▸ Provided records:
=-=-=

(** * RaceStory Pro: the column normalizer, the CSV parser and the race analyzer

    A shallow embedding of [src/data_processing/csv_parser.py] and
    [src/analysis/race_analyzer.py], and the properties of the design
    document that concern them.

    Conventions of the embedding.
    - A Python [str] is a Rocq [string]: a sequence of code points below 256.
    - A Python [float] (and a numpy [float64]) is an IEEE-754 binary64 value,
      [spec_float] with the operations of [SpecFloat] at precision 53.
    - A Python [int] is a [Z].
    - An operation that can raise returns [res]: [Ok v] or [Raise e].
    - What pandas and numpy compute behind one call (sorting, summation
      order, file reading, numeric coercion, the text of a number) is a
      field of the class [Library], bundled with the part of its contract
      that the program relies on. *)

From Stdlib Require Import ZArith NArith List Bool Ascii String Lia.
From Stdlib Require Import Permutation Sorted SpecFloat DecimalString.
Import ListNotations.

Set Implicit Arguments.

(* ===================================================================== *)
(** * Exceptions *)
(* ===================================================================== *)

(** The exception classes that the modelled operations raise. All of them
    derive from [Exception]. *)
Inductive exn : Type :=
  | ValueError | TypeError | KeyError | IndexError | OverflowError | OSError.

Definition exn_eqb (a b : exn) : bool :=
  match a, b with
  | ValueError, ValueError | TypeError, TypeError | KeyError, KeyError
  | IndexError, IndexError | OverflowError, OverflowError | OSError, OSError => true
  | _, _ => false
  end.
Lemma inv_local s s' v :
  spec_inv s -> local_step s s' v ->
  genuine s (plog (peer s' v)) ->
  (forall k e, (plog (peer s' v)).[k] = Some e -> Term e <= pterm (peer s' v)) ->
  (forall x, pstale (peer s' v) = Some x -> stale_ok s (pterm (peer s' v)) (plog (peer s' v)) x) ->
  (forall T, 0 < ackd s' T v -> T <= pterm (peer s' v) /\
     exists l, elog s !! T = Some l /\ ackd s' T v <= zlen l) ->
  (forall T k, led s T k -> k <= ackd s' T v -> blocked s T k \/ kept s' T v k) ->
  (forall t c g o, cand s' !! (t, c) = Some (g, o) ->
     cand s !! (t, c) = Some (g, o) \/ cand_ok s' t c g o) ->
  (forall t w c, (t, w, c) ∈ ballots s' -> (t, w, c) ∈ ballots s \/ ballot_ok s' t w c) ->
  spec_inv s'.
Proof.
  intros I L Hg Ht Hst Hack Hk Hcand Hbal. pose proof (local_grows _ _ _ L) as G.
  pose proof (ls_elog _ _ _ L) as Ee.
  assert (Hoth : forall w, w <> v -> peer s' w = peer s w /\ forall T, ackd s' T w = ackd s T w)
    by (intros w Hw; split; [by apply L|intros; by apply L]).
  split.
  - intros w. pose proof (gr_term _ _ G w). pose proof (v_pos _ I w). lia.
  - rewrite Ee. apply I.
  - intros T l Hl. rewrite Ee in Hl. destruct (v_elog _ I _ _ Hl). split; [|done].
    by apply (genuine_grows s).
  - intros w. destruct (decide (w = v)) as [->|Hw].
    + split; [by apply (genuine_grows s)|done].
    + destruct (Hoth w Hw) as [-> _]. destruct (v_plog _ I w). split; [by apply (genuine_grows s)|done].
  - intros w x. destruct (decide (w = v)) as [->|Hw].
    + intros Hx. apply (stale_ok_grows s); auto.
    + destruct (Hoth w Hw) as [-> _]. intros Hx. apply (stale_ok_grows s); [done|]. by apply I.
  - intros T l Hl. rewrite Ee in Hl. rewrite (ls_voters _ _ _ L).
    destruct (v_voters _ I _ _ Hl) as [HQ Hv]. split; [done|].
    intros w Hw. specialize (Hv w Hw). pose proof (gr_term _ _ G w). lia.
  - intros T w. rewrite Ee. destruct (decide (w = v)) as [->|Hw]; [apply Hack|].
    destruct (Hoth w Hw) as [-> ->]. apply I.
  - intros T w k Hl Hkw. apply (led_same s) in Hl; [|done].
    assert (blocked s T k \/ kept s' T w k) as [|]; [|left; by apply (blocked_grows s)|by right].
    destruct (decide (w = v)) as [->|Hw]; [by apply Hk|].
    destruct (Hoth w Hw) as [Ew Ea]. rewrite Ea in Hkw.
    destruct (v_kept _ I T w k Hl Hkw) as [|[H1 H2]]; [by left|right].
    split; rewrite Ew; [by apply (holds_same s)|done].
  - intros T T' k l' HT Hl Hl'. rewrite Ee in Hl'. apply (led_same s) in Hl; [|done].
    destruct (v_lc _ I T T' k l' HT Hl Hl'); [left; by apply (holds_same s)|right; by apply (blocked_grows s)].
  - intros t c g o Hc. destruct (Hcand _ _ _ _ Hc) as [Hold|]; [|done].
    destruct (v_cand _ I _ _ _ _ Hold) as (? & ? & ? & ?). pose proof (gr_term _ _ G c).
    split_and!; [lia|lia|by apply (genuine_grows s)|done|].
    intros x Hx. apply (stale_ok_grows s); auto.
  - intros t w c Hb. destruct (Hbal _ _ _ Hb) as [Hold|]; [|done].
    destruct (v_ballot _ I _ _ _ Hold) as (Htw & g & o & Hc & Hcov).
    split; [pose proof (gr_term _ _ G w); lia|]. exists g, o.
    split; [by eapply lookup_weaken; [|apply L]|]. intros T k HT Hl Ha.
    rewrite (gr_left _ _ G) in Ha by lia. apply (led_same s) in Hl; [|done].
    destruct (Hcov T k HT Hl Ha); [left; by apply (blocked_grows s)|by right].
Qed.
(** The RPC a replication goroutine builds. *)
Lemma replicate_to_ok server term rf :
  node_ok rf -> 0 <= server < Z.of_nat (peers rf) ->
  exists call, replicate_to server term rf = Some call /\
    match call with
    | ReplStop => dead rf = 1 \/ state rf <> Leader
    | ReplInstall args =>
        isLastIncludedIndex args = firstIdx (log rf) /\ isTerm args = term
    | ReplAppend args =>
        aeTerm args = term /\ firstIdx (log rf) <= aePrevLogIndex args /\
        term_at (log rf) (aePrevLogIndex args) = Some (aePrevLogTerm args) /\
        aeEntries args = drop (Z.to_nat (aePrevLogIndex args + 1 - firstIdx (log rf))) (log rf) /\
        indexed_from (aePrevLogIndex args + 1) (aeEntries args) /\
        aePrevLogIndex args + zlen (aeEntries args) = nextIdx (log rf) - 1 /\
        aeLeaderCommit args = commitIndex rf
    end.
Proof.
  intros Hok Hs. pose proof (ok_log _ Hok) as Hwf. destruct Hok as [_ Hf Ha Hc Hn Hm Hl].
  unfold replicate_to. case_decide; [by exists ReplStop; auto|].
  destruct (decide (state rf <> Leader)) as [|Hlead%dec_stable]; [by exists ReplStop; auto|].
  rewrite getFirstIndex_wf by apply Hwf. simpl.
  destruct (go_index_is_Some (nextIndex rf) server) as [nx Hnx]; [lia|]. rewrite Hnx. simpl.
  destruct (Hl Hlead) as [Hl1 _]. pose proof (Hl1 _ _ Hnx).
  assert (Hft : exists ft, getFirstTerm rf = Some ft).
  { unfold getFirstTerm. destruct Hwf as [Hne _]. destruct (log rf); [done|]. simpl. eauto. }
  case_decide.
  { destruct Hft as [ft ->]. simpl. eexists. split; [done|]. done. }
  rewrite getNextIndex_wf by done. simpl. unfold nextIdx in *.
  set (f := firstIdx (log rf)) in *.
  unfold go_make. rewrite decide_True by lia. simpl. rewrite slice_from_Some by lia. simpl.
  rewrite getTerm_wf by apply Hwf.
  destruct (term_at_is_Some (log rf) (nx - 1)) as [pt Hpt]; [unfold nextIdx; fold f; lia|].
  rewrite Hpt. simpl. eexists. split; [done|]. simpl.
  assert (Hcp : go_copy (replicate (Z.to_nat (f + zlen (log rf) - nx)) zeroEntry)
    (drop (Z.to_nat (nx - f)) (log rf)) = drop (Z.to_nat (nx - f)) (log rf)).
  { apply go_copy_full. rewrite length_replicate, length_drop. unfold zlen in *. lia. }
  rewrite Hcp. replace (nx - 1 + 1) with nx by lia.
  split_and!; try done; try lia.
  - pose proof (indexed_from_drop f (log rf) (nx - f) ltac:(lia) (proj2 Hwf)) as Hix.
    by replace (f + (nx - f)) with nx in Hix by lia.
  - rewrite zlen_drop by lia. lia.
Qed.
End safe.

=-=-=

▸ Your objective: From the material above, set down exactly the lines between the line holding "Set Implicit Arguments." and the line holding "- intros w x.", inclusive. Include nothing else.

▸ Answer area:
Set Implicit Arguments.

(* ===================================================================== *)
(** * Exceptions *)
(* ===================================================================== *)

(** The exception classes that the modelled operations raise. All of them
    derive from [Exception]. *)
Inductive exn : Type :=
  | ValueError | TypeError | KeyError | IndexError | OverflowError | OSError.

Definition exn_eqb (a b : exn) : bool :=
  match a, b with
  | ValueError, ValueError | TypeError, TypeError | KeyError, KeyError
  | IndexError, IndexError | OverflowError, OverflowError | OSError, OSError => true
  | _, _ => false
  end.
Lemma inv_local s s' v :
  spec_inv s -> local_step s s' v ->
  genuine s (plog (peer s' v)) ->
  (forall k e, (plog (peer s' v)).[k] = Some e -> Term e <= pterm (peer s' v)) ->
  (forall x, pstale (peer s' v) = Some x -> stale_ok s (pterm (peer s' v)) (plog (peer s' v)) x) ->
  (forall T, 0 < ackd s' T v -> T <= pterm (peer s' v) /\
     exists l, elog s !! T = Some l /\ ackd s' T v <= zlen l) ->
  (forall T k, led s T k -> k <= ackd s' T v -> blocked s T k \/ kept s' T v k) ->
  (forall t c g o, cand s' !! (t, c) = Some (g, o) ->
     cand s !! (t, c) = Some (g, o) \/ cand_ok s' t c g o) ->
  (forall t w c, (t, w, c) ∈ ballots s' -> (t, w, c) ∈ ballots s \/ ballot_ok s' t w c) ->
  spec_inv s'.
Proof.
  intros I L Hg Ht Hst Hack Hk Hcand Hbal. pose proof (local_grows _ _ _ L) as G.
  pose proof (ls_elog _ _ _ L) as Ee.
  assert (Hoth : forall w, w <> v -> peer s' w = peer s w /\ forall T, ackd s' T w = ackd s T w)
    by (intros w Hw; split; [by apply L|intros; by apply L]).
  split.
  - intros w. pose proof (gr_term _ _ G w). pose proof (v_pos _ I w). lia.
  - rewrite Ee. apply I.
  - intros T l Hl. rewrite Ee in Hl. destruct (v_elog _ I _ _ Hl). split; [|done].
    by apply (genuine_grows s).
  - intros w. destruct (decide (w = v)) as [->|Hw].
    + split; [by apply (genuine_grows s)|done].
    + destruct (Hoth w Hw) as [-> _]. destruct (v_plog _ I w). split; [by apply (genuine_grows s)|done].
  - intros w x. destruct (decide (w = v)) as [->|Hw].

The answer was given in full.